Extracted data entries
(** X19.  When the document selection of a category with curated
    documents raises, [create_briefings] returns no state under any
    interleaving; taken one after the other, the tasks end with the
    call raising. *)
Theorem selection_error_fails_the_call :
  forall (st : ResearchState) (c : Category) (e : exn),
    truthy_value (curated_data st c) = true ->
    select_documents (curated_data st c) = Raise e ->
    (forall schedule st',
        fst (create_briefings llm schedule st) <> Some (Ok st'))
    /\ exists e', fst (create_briefings llm sequential st) = Some (Raise e').
Proof.
  intros st c e T Sel.
  assert (Out : forall content, outcome llm st c <> Ok content).
  { intros content. unfold Briefing.outcome, generate_category_briefing.
    rewrite Sel. discriminate. }
  split.
  - intros schedule st' R.
    destruct (create_briefings_returns unordered llm schedule st st' R)
      as [cfg [[_ [_ [_ J]]] [F [A _]]]].
    specialize (J c). specialize (A c).
    destruct (status cfg c); try discriminate.
    + destruct J as [T' _]. congruence.
    + destruct J as [_ [content [O _]]]. now apply Out in O.
    + contradiction.
  - unfold create_briefings.
    destruct (prepare categories st) as [st1 ts] eqn:P.
    pose proof (execution_consistent unordered llm sequential st) as C.
    unfold Briefing.execution in C. rewrite P in C.
    destruct ts as [|t ts].
    + destruct (prepare_spec _ _ _ _ P) as [_ [D _]]. specialize (D c).
      rewrite all_categories, T in D. discriminate.
    + set (cfg0 := start st1 (t :: ts)) in *.
      assert (P0 : permits cfg0 = 2) by reflexivity.
      assert (Q0 : forall c', status cfg0 c' <> InFlight).
      { intros c'. unfold cfg0. cbn [status start].
        destruct (task_data (t :: ts) c'); discriminate. }
      change (run llm sequential cfg0) with
        (advance llm Company (advance llm Company
          (advance llm Industry (advance llm Industry
            (advance llm News (advance llm News
              (advance llm Financial (advance llm Financial cfg0)))))))) in *.
      destruct (advance_twice_any Financial cfg0 P0 Q0) as [P1 [Q1 [S1 _]]].
      set (cfg1 := advance llm Financial (advance llm Financial cfg0)) in *.
      destruct (advance_twice_any News cfg1 P1 Q1) as [P2 [Q2 [S2 K2]]].
      set (cfg2 := advance llm News (advance llm News cfg1)) in *.
      destruct (advance_twice_any Industry cfg2 P2 Q2) as [P3 [Q3 [S3 K3]]].
      set (cfg3 := advance llm Industry (advance llm Industry cfg2)) in *.
      destruct (advance_twice_any Company cfg3 P3 Q3) as [_ [_ [S4 K4]]].
      set (cfg4 := advance llm Company (advance llm Company cfg3)) in *.
      assert (A : settled (status cfg4 c) = true).
      { destruct c; auto. }
      destruct C as [_ [_ [_ J]]]. specialize (J c).
      destruct (status cfg4 c); try discriminate.
      * destruct J as [T' _]. congruence.
      * destruct J as [_ [content [O _]]]. now apply Out in O.
      * destruct (failure cfg4) as [e'|]; [|contradiction].
        cbn [fst]. eauto.
Qed.
(** One of the two halves of [writeConfig]; the source writes it out once
    for each host. *)
Definition writeHost (h : host) (msg : string) (config : MCPConfig) : M unit :=
  dir ← existsSync_dir h;
  when (negb dir) (mkdirSync h);;
  existing ← existingConfig h;
  let hostConfig :=
    spread_with_mcpServers existing (mcpServers config) (mcpServers_proto config) in
  writeFileSync h hostConfig;;
  console_log msg.

Definition writeConfig (config : MCPConfig) : M unit :=
  try_catch
    (writeHost Claude "Updated Claude MCP configuration" config;;
     writeHost AmazonQ "Updated Amazon Q MCP configuration" config)
    (λ error, console_error "Error writing config:";; throw error).

Definition isPackageInstalled (packageName : string) : M bool :=
  config ← readMergedConfigs;
  let serverName := replace_slashes packageName in
  mret (in_mcpServers serverName config || in_mcpServers packageName config).

Definition installPackage (pkg : Package) (envVars : option (gmap string string))
  : M unit :=
  config ← readMergedConfigs;
  let serverName := replace_slashes (name pkg) in
  let serverConfig :=
    match pkg_runtime pkg with
    | node =>
        {| runtime := Some (pkg_runtime pkg); env := envVars;
           command := Some "npx"; args := Some ["-y"; name pkg] |}
    | python =>
        {| runtime := Some (pkg_runtime pkg); env := envVars;
           command := Some "uvx"; args := Some [name pkg] |}
    end in
  writeConfig (set_server serverName serverConfig config).

Definition uninstallPackage (packageName : string) : M unit :=
  config ← readMergedConfigs;
  let serverName := replace_slashes packageName in
  if negb (truthy_obj (mcpServers config)) then
    console_log (not_installed_msg packageName)
  else if server_truthy serverName config then
    writeConfig (delete_server serverName config)
  else if server_truthy packageName config then
    writeConfig (delete_server packageName config)
  else
    console_log (not_installed_msg packageName).

(** The static initialisation block: the three paths for the platform. *)
Definition claudeConfigPath (proc : process) : list string :=
  match process_platform proc with
  | win32 =>
      let appData :=
        env_or (env_APPDATA proc) (path_join (homedir proc) ["AppData"; "Roaming"]) in
      path_join appData ["Claude"; "claude_desktop_config.json"]
  | darwin =>
      path_join (homedir proc)
        ["Library"; "Application Support"; "Claude"; "claude_desktop_config.json"]
  | linux =>
      let configDir :=
        env_or (env_XDG_CONFIG_HOME proc) (path_join (homedir proc) [".config"]) in
      path_join configDir ["Claude"; "claude_desktop_config.json"]
  end.

Definition amazonQConfigPath (proc : process) : list string :=
  match process_platform proc with
  | win32 => path_join (homedir proc) [".aws"; "amazonq"; "mcp.json"]
  | darwin => path_join (homedir proc) [".aws"; "amazonq"; "mcp.json"]
  | linux => path_join (homedir proc) [".aws"; "amazonq"; "mcp.json"]
  end.
(** * Sonic Vision: the audio-to-video workflow of App.tsx and geminiService.ts

    A shallow embedding of the React component [App] (its state, its event
    handlers and the continuations of its asynchronous calls) and of the two
    service functions [analyzeAudioForPrompt] and [generateVeoVideo].

    - React state is a record; a [set...] call is a field update, and a
      commit runs the clean-up of the [videoUrl] effect.
    - A promise is represented by how it settles ([Settled]); a call that is
      still outstanding sits in a list of the [World] until its settlement
      event arrives.
    - The polling loop of [generateVeoVideo] is unbounded in the source; it
      is embedded with an iteration budget, [None] meaning "still polling". *)

From Stdlib Require Import ZArith QArith String Ascii List Lia DecimalString DecimalNat.
From stdpp Require Import base option list strings gmap.

Local Open Scope string_scope.
Local Open Scope list_scope.
Local Open Scope nat_scope.

(** ** JavaScript values *)

(** Truthiness of a string: only the empty string is falsy. *)
Definition truthy (s : string) : bool := negb (String.eqb s "").

(** Truthiness of a [string | null | undefined]. *)
Definition truthy_opt (o : option string) : bool :=
  match o with
  | Some s => truthy s
  | None => false
  end.

(** [a || b] where [a : string | undefined] and [b : string]. *)
Definition js_or (a : option string) (b : string) : string :=
  match a with
  | Some s => if truthy s then s else b
  | None => b
  end.

(** [`${x}`] for an [x : string | undefined]. *)
Definition templateText (x : option string) : string :=
  match x with
  | Some s => s
  | None => "undefined"
  end.

(** [s.split(c)] for a one-character separator. *)
Fixpoint js_split_go (c : ascii) (s : string) (cur : string) : list string :=
  match s with
  | EmptyString => [cur]
  | String a rest =>
      if Ascii.eqb a c then cur :: js_split_go c rest ""
      else js_split_go c rest (cur +:+ String a "")
  end.

Definition js_split (c : ascii) (s : string) : list string := js_split_go c s "".

(** How a promise settles. *)
Inductive Settled (A : Type) : Type :=
| Resolved (a : A)
| Rejected (message : string).
Arguments Resolved {A} a.
Arguments Rejected {A} message.

(** ** types.ts *)

Inductive AppStatus : Set :=
| IDLE | ANALYZING | REVIEW | GENERATING | COMPLETED | ERROR.

#[global] Instance AppStatus_eq_dec : EqDecision AppStatus.
Proof. solve_decision. Defined.

Record AudioFile : Set := mkAudioFile {
  name : string;
  type : string;
  base64 : option string;   (* [split(',')[1]]: undefined without a comma *)
  url : string
}.

(** ** Object URLs ([URL.createObjectURL] / [URL.revokeObjectURL]) *)

Record URLStore := mkURLStore {
  live : gset string;   (* URLs created and not yet revoked *)
  minted : nat          (* how many URLs were created so far *)
}.

Definition blobUrl (n : nat) : string :=
  "blob:" +:+ NilZero.string_of_uint (Nat.to_uint n).

Definition createObjectURL (u : URLStore) : string * URLStore :=
  let fresh := blobUrl (minted u) in
  (fresh, mkURLStore ({[fresh]} ∪ live u) (S (minted u))).

(** Revoking an absent URL does nothing. *)
Definition revokeObjectURL (x : string) (u : URLStore) : URLStore :=
  mkURLStore (live u ∖ {[x]}) (minted u).

(** ** geminiService.ts: analyzeAudioForPrompt *)

Record GenerateContentResponse := mkContent { text : option string }.

Definition fallbackPrompt : string :=
  "A futuristic abstract scene pulsing with neon colors.".

(** [client] is how [getClient()] ends, before the [try]: it returns, or the
    constructor throws and the promise rejects with that error; [reply]
    is how [ai.models.generateContent] settles, inside the [try]. *)
Definition analyzeAudioForPrompt (client : Settled ())
    (reply : Settled GenerateContentResponse) : Settled string :=
  match client with
  | Rejected message => Rejected message
  | Resolved _ =>
      match reply with
      | Resolved response => Resolved (js_or (text response) fallbackPrompt)
      | Rejected _ => Rejected "Failed to analyze audio content."
      end
  end.

(** ** geminiService.ts: generateVeoVideo *)

Record Video := mkVideo { uri : option string }.
Record GeneratedVideo := mkGeneratedVideo { video : option Video }.
Record GenerateVideosResponse := mkVideosResponse {
  generatedVideos : option (list GeneratedVideo)
}.
Record Operation := mkOperation {
  done : option bool;
  response : option GenerateVideosResponse
}.

Definition Blob := string.

Record FetchResponse := mkFetchResponse {
  ok : bool;
  statusText : string;
  blob : Settled Blob
}.

(** The environment and the remote side as the function sees them. *)
Record VeoService := mkVeoService {
  API_KEY : option string;                             (* process.env.API_KEY *)
  newGoogleGenAI : option string -> Settled ();        (* the constructor, by apiKey:
                                                          it returns or it throws *)
  models_generateVideos : string -> Settled Operation; (* by prompt *)
  getVideosOperation : nat -> Settled Operation;       (* k-th poll, from 0 *)
  fetch : string -> Settled FetchResponse              (* by URL *)
}.

(** [getClient = () => new GoogleGenAI({ apiKey: process.env.API_KEY })] *)
Definition getClient (svc : VeoService) : Settled () :=
  newGoogleGenAI svc (API_KEY svc).

(** The submission of a job as a whole: the client is made, then its
    [models.generateVideos] is called with the prompt. *)
Definition generateVideos (svc : VeoService) (prompt : string) : Settled Operation :=
  match getClient svc with
  | Resolved _ => models_generateVideos svc prompt
  | Rejected message => Rejected message
  end.

(** [!operation.done] *)
Definition not_done (op : Operation) : bool :=
  match done op with
  | Some true => false
  | _ => true
  end.

Definition pollIntervalMs : Z := 10000.

Record PollEnd := mkPollEnd {
  outcome : Settled Operation;
  polls : nat;      (* calls of getVideosOperation *)
  waitedMs : Z      (* total time spent in setTimeout *)
}.

(** [while (!operation.done) { await sleep(10000); operation = await poll }]
    with the operation in hand, [k] polls made and [t] ms waited so far. *)
Fixpoint pollLoop (fuel : nat) (svc : VeoService) (operation : Operation)
    (k : nat) (t : Z) : option PollEnd :=
  match fuel with
  | O => None
  | S fuel' =>
      if not_done operation then
        let t' := (t + pollIntervalMs)%Z in
        match getVideosOperation svc k with
        | Resolved operation' => pollLoop fuel' svc operation' (S k) t'
        | Rejected m => Some (mkPollEnd (Rejected m) (S k) t')
        end
      else Some (mkPollEnd (Resolved operation) k t)
  end.

(** [operation.response?.generatedVideos?.[0]?.video?.uri] *)
Definition videoUriOf (operation : Operation) : option string :=
  r ← response operation;
  vs ← generatedVideos r;
  g ← (vs : list GeneratedVideo) !! 0%nat;
  v ← video g;
  uri v.

Definition noVideoMessage : string := "No video URI returned from generation.".
Definition generationFailedMessage : string :=
  "Video generation failed. Please ensure you are using a paid billing project enabled for Veo.".

Record VeoRun := mkVeoRun {
  settled : Settled string;
  pollsMade : nat;
  waited : Z;
  urlsAfter : URLStore
}.
(** X8: in the table that [_get_db] builds from the file of root-depth
    estimates, an annotation id is bound to the last entry of the file
    with that id, and an id that is in no entry raises a KeyError. *)
Theorem index_rootnet_last_entry_wins (rootnet_annot : list rootnet_entry)
    (id : Z) :
  lookupZ (index_rootnet rootnet_annot) id
  = match find (fun e => (rn_annot_id e =? id)%Z) (rev rootnet_annot) with
    | Some e => Ok e
    | None => Raise (KeyError "")
    end.
Proof. unfold index_rootnet. apply lookupZ_fold_setitemZ. Qed.

(** ** The order of the database *)

From Stdlib Require Import Permutation Sorted.

Lemma insert_by_bbox_id_perm (x : sample) (l : list sample) :
  Permutation (x :: l) (insert_by_bbox_id x l).
Proof.
  induction l as [|y l IH]; cbn [insert_by_bbox_id]; [apply Permutation_refl|].
  destruct (bbox_id x <=? bbox_id y)%Z; [apply Permutation_refl|].
  apply perm_trans with (y :: x :: l); [apply perm_swap|].
  apply perm_skip. exact IH.
Qed.

Lemma insert_by_bbox_id_sorted (x : sample) (l : list sample) :
  Sorted (fun a b => (bbox_id a <= bbox_id b)%Z) l ->
  Sorted (fun a b => (bbox_id a <= bbox_id b)%Z) (insert_by_bbox_id x l).
Proof.
  induction 1 as [|y l Hl IH Hhd]; cbn [insert_by_bbox_id].
  - repeat constructor.
  - destruct (Z.leb_spec (bbox_id x) (bbox_id y)) as [Hle|Hgt].
    + constructor; [constructor; assumption|]. constructor. exact Hle.
    + constructor; [exact IH|].
      destruct l as [|z l]; cbn [insert_by_bbox_id].
      * constructor. lia.
      * destruct (bbox_id x <=? bbox_id z)%Z; constructor;
          [lia | inversion Hhd; assumption].
Qed.

(** X9: sorting the database by [bbox_id] rearranges the records into
    non-decreasing identifiers, and leaves a database that is already in
    that order, as the loop builds it, as it is. *)
Theorem sorted_by_bbox_id_sorts (gt_db : list sample) :
  Permutation gt_db (sorted_by_bbox_id gt_db) /\
  Sorted (fun a b => (bbox_id a <= bbox_id b)%Z) (sorted_by_bbox_id gt_db) /\
  (Sorted (fun a b => (bbox_id a <= bbox_id b)%Z) gt_db ->
   sorted_by_bbox_id gt_db = gt_db).
Proof.
  unfold sorted_by_bbox_id. split; [|split].
  - induction gt_db as [|x l IH]; cbn [fold_right]; [constructor|].
    apply perm_trans with (x :: fold_right insert_by_bbox_id [] l);
      [apply perm_skip; exact IH | apply insert_by_bbox_id_perm].
  - induction gt_db as [|x l IH]; cbn [fold_right]; [constructor|].
    apply insert_by_bbox_id_sorted. exact IH.
  - induction 1 as [|x l Hl IH Hhd]; cbn [fold_right]; [reflexivity|].
    rewrite IH. destruct Hhd as [|y l Hxy]; cbn [insert_by_bbox_id];
      [reflexivity|].
    apply Z.leb_le in Hxy. rewrite Hxy. reflexivity.
Qed.

Lemma sorted_by_bbox_id_sorts_witness :
  sorted_by_bbox_id scenario_db = scenario_db.
Proof.
  apply (proj2 (proj2 (sorted_by_bbox_id_sorts scenario_db))).
  unfold scenario_db.
  repeat (constructor; [|try (constructor; simpl; lia)]). constructor.
Defined.

(** ** Collecting the entries of the results file *)

Lemma mapM_ok_inv {A B} (f : A -> result B) (l : list A) (bs : list B) :
  mapM f l = Ok bs -> Forall2 (fun a b => f a = Ok b) l bs.
Proof.
  revert bs. induction l as [|a l IH]; intros bs H; cbn [mapM] in H.
  - injection H as <-. constructor.
  - bind_inv H. bind_inv H. injection H as <-.
    constructor; [assumption | apply IH; assumption].
Qed.

Lemma getitem_skipn {A} (l : list A) (i : nat) (a : A) :
  getitem l i = Ok a -> skipn i l = a :: skipn (S i) l.
Proof.
  unfold getitem. revert i. induction l as [|x l IH]; intros [|i] H;
    cbn [nth_error] in H; try discriminate.
  - injection H as ->. reflexivity.
  - cbn [skipn]. apply IH. exact H.
Qed.

Lemma option_ok_none {A B} (present : option A) (g : A -> result B)
    (made : option B) :
  match present with
  | Some p => (b <- g p ;; Ok (Some b))%py
  | None => Ok None
  end = Ok made ->
  (made = None <-> present = None).
Proof.
  destruct present as [p|]; intro H.
  - bind_inv H. injection H as <-. split; discriminate.
  - injection H as <-. split; reflexivity.
Qed.

Lemma make_kpt_fields (self : dataset_obj)
    (preds : option (list (list (list Q))))
    (hand_type rel_root_depth : option (list (list Q)))
    (boxes : list (list Q)) (image_paths : list string) (bbox_ids : list Z)
    (i : nat) (k : kpt) :
  make_kpt self preds hand_type rel_root_depth boxes image_paths bbox_ids i
  = Ok k ->
  getitem bbox_ids i = Ok (kp_bbox_id k) /\
  (exists path,
      getitem image_paths i = Ok path /\
      lookup (name2id self) (str_drop (String.length (img_prefix self)) path)
      = Ok (kp_image_id k)) /\
  (kp_keypoints k = None <-> preds = None) /\
  (kp_hand_type k = None <-> hand_type = None) /\
  (kp_rel_root_depth k = None <-> rel_root_depth = None).
Proof.
  intro H. unfold make_kpt in H.
  bind_inv H. bind_inv H. do 4 bind_inv H.
  bind_inv H. bind_inv H. bind_inv H. injection H as <-.
  cbn [kp_bbox_id kp_image_id kp_keypoints kp_hand_type kp_rel_root_depth].
  split; [assumption|]. split; [eauto|].
  split; [exact (option_ok_none preds (fun p => getitem p i) v5 Hv5)|].
  split.
  - destruct hand_type as [h|].
    + bind_inv Hv6. injection Hv6 as <-. split; discriminate.
    + injection Hv6 as <-. split; reflexivity.
  - destruct rel_root_depth as [r|].
    + bind_inv Hv7. bind_inv Hv7. injection Hv7 as <-. split; discriminate.
    + injection Hv7 as <-. split; reflexivity.
Qed.

Lemma batch_field_ok {A} (present made : option A) (name : string)
    (metrics : list string) :
  batch_field present name metrics = Ok made ->
  made = present /\ (present = None -> ~ In name metrics).
Proof.
  unfold batch_field. destruct present as [p|]; intro H.
  - injection H as <-. split; [reflexivity | discriminate].
  - destruct (str_in name metrics) eqn:E; [discriminate|].
    injection H as <-. split; [reflexivity|].
    intros _ Hin. apply str_in_In in Hin. congruence.
Qed.

Lemma bbox_ids_in_order (f : nat -> result kpt) (bbox_ids : list Z)
    (n s : nat) (ks : list kpt) :
  (forall i k, f i = Ok k -> getitem bbox_ids i = Ok (kp_bbox_id k)) ->
  Forall2 (fun i k => f i = Ok k) (seq s n) ks ->
  map kp_bbox_id ks = firstn n (skipn s bbox_ids).
Proof.
  intro Hf. revert s ks. induction n as [|n IH]; intros s ks H;
    cbn [seq] in H; inversion H; subst; [reflexivity|].
  cbn [map]. rewrite (getitem_skipn bbox_ids s _ (Hf _ _ H2)).
  cbn [firstn]. f_equal. apply IH. assumption.
Qed.

(** X10: when [evaluate] has collected the entries of a batch, there is
    one entry per image path, in the order of the paths; the entries carry
    the batch's [bbox_ids] in order and the image identifier that
    [name2id] gives for the path without the prefix; and they have the
    keys [keypoints], [hand_type] and [rel_root_depth] exactly when the
    batch has [preds], [hand_type] and [rel_root_depth]. *)
Theorem collect_batch_entries (self : dataset_obj) (metrics : list string)
    (o : output) (ks : list kpt) :
  collect_batch self metrics o = Ok ks ->
  List.length ks = List.length (out_image_paths o) /\
  map kp_bbox_id ks
  = firstn (List.length (out_image_paths o)) (out_bbox_ids o) /\
  Forall2 (fun path k =>
             lookup (name2id self)
               (str_drop (String.length (img_prefix self)) path)
             = Ok (kp_image_id k))
          (out_image_paths o) ks /\
  Forall (fun k =>
            (kp_keypoints k = None <-> out_preds o = None) /\
            (kp_hand_type k = None <-> out_hand_type o = None) /\
            (kp_rel_root_depth k = None <-> out_rel_root_depth o = None))
         ks.
Proof.
  intro H. unfold collect_batch in H.
  bind_inv H. bind_inv H. bind_inv H.
  apply batch_field_ok in Hv as [-> _].
  apply batch_field_ok in Hv0 as [-> _].
  apply batch_field_ok in Hv1 as [-> _].
  apply mapM_ok_inv in H.
  pose proof (Forall2_length H) as Hlen. rewrite length_seq in Hlen.
  split; [symmetry; exact Hlen|]. split; [|split].
  - rewrite (bbox_ids_in_order _ (out_bbox_ids o) _ 0 ks
               (fun i k Hk => proj1 (make_kpt_fields _ _ _ _ _ _ _ _ _ Hk)) H).
    reflexivity.
  - assert (Hgen : forall n s ks',
               Forall2 (fun i k =>
                          make_kpt self (out_preds o) (out_hand_type o)
                            (out_rel_root_depth o) (out_boxes o)
                            (out_image_paths o) (out_bbox_ids o) i = Ok k)
                       (seq s n) ks' ->
               (s + n = List.length (out_image_paths o))%nat ->
               Forall2 (fun path k =>
                          lookup (name2id self)
                            (str_drop (String.length (img_prefix self)) path)
                          = Ok (kp_image_id k))
                       (skipn s (out_image_paths o)) ks').
    { induction n as [|n IH]; intros s ks' H' Hs; cbn [seq] in H';
        inversion H'; subst.
      - rewrite skipn_all2 by lia. constructor.
      - destruct (make_kpt_fields _ _ _ _ _ _ _ _ _ H2)
          as (_ & (path & Hpath & Hid) & _).
        rewrite (getitem_skipn _ _ _ Hpath). constructor; [exact Hid|].
        apply IH; [assumption | lia]. }
    apply (Hgen _ 0%nat ks H). reflexivity.
  - clear Hlen. induction H as [|i k l ks Hi _ IH]; constructor; [|exact IH].
    apply make_kpt_fields in Hi. tauto.
Qed.

Lemma collect_batch_entries_witness :
  List.length scenario_preds = List.length (out_image_paths scenario_batch) /\
  map kp_bbox_id scenario_preds
  = firstn (List.length (out_image_paths scenario_batch))
      (out_bbox_ids scenario_batch) /\
  Forall2 (fun path k =>
             lookup (name2id (ex_dataset scenario_db))
               (str_drop (String.length (img_prefix (ex_dataset scenario_db)))
                  path)
             = Ok (kp_image_id k))
          (out_image_paths scenario_batch) scenario_preds /\
  Forall (fun k =>
            (kp_keypoints k = None <-> out_preds scenario_batch = None) /\
            (kp_hand_type k = None <-> out_hand_type scenario_batch = None) /\
            (kp_rel_root_depth k = None
             <-> out_rel_root_depth scenario_batch = None))
         scenario_preds.
Proof.
  apply (collect_batch_entries (ex_dataset scenario_db) ["Handedness_acc"]
           scenario_batch scenario_preds).
  vm_compute. reflexivity.
Defined.

Lemma collect_outputs_ok_batches (self : dataset_obj) (metrics : list string)
    (outputs : list output) (ks : list kpt) :
  collect_outputs self metrics outputs = Ok ks ->
  Forall (fun o => exists k, collect_batch self metrics o = Ok k) outputs.
Proof.
  revert ks. induction outputs as [|o outputs IH]; intros ks H;
    cbn [collect_outputs] in H; [constructor|].
  bind_inv H. bind_inv H. constructor; [eauto | eapply IH; eassumption].
Qed.

Lemma collect_batch_needs_fields (self : dataset_obj) (metrics : list string)
    (o : output) (ks : list kpt) :
  collect_batch self metrics o = Ok ks ->
  (out_preds o = None -> ~ In "MPJPE" metrics) /\
  (out_hand_type o = None -> ~ In "Handedness_acc" metrics) /\
  (out_rel_root_depth o = None -> ~ In "MRRPE" metrics).
Proof.
  intro H. unfold collect_batch in H.
  bind_inv H. bind_inv H. bind_inv H.
  apply batch_field_ok in Hv as [_ Hp].
  apply batch_field_ok in Hv0 as [_ Hh].
  apply batch_field_ok in Hv1 as [_ Hr].
  auto.
Qed.

Section MissingField.

Variable norm : vec3 -> Q.
Variable _sort_and_unique_bboxes : list kpt -> list kpt.
Variable _write_keypoint_results : list kpt -> string -> io unit.

(** X11: when a batch of the outputs lacks the predictions that a
    requested metric needs ([preds] for MPJPE, [hand_type] for
    Handedness_acc, [rel_root_depth] for MRRPE), [evaluate] raises and
    leaves the world as it found it: no results file is written.  When the
    metrics are supported and it is the first batch that lacks [preds],
    the error is the KeyError that names MPJPE. *)
Theorem evaluate_missing_field_writes_nothing
    (self : dataset_obj) (outputs : list output) (res_folder : string)
    (metric : metric_arg) (w : world) :
  ((exists o,
       In o outputs /\
       ((out_preds o = None /\ In "MPJPE" (metrics_of metric)) \/
        (out_hand_type o = None /\ In "Handedness_acc" (metrics_of metric)) \/
        (out_rel_root_depth o = None /\ In "MRRPE" (metrics_of metric)))) ->
   exists e,
     evaluate norm _sort_and_unique_bboxes _write_keypoint_results
       self outputs res_folder metric w
     = (Raise e, w)) /\
  (Forall (fun name => In name allowed_metrics) (metrics_of metric) ->
   forall o rest,
     outputs = o :: rest ->
     out_preds o = None -> In "MPJPE" (metrics_of metric) ->
     evaluate norm _sort_and_unique_bboxes _write_keypoint_results
       self outputs res_folder metric w
     = (Raise (not_supported "MPJPE"), w)).
Proof.
  split.
  - intros (o & Hin & Hmissing). unfold evaluate, io_bind, io_lift.
    destruct (check_metrics (metrics_of metric)) as [[]|e]; [|eauto].
    destruct (collect_outputs self (metrics_of metric) outputs) as [ks|e] eqn:E;
      [|eauto].
    exfalso. apply collect_outputs_ok_batches in E.
    rewrite Forall_forall in E. destruct (E o Hin) as (k & Hk).
    apply collect_batch_needs_fields in Hk as (Hp & Hh & Hr).
    destruct Hmissing as [[H1 H2]|[[H1 H2]|[H1 H2]]]; intuition.
  - intros Hallowed o rest -> Hnone Hin.
    unfold evaluate, io_bind, io_lift.
    rewrite (check_metrics_accepts _ Hallowed).
    cbn [collect_outputs]. unfold collect_batch, batch_field.
    rewrite Hnone. apply str_in_In in Hin. rewrite Hin. reflexivity.
Qed.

What is required
What lines of the data include the word "Hnone"? Copy each of them.

Written answer
  - intros Hallowed o rest -> Hnone Hin.
    rewrite Hnone. apply str_in_In in Hin. rewrite Hin. reflexivity.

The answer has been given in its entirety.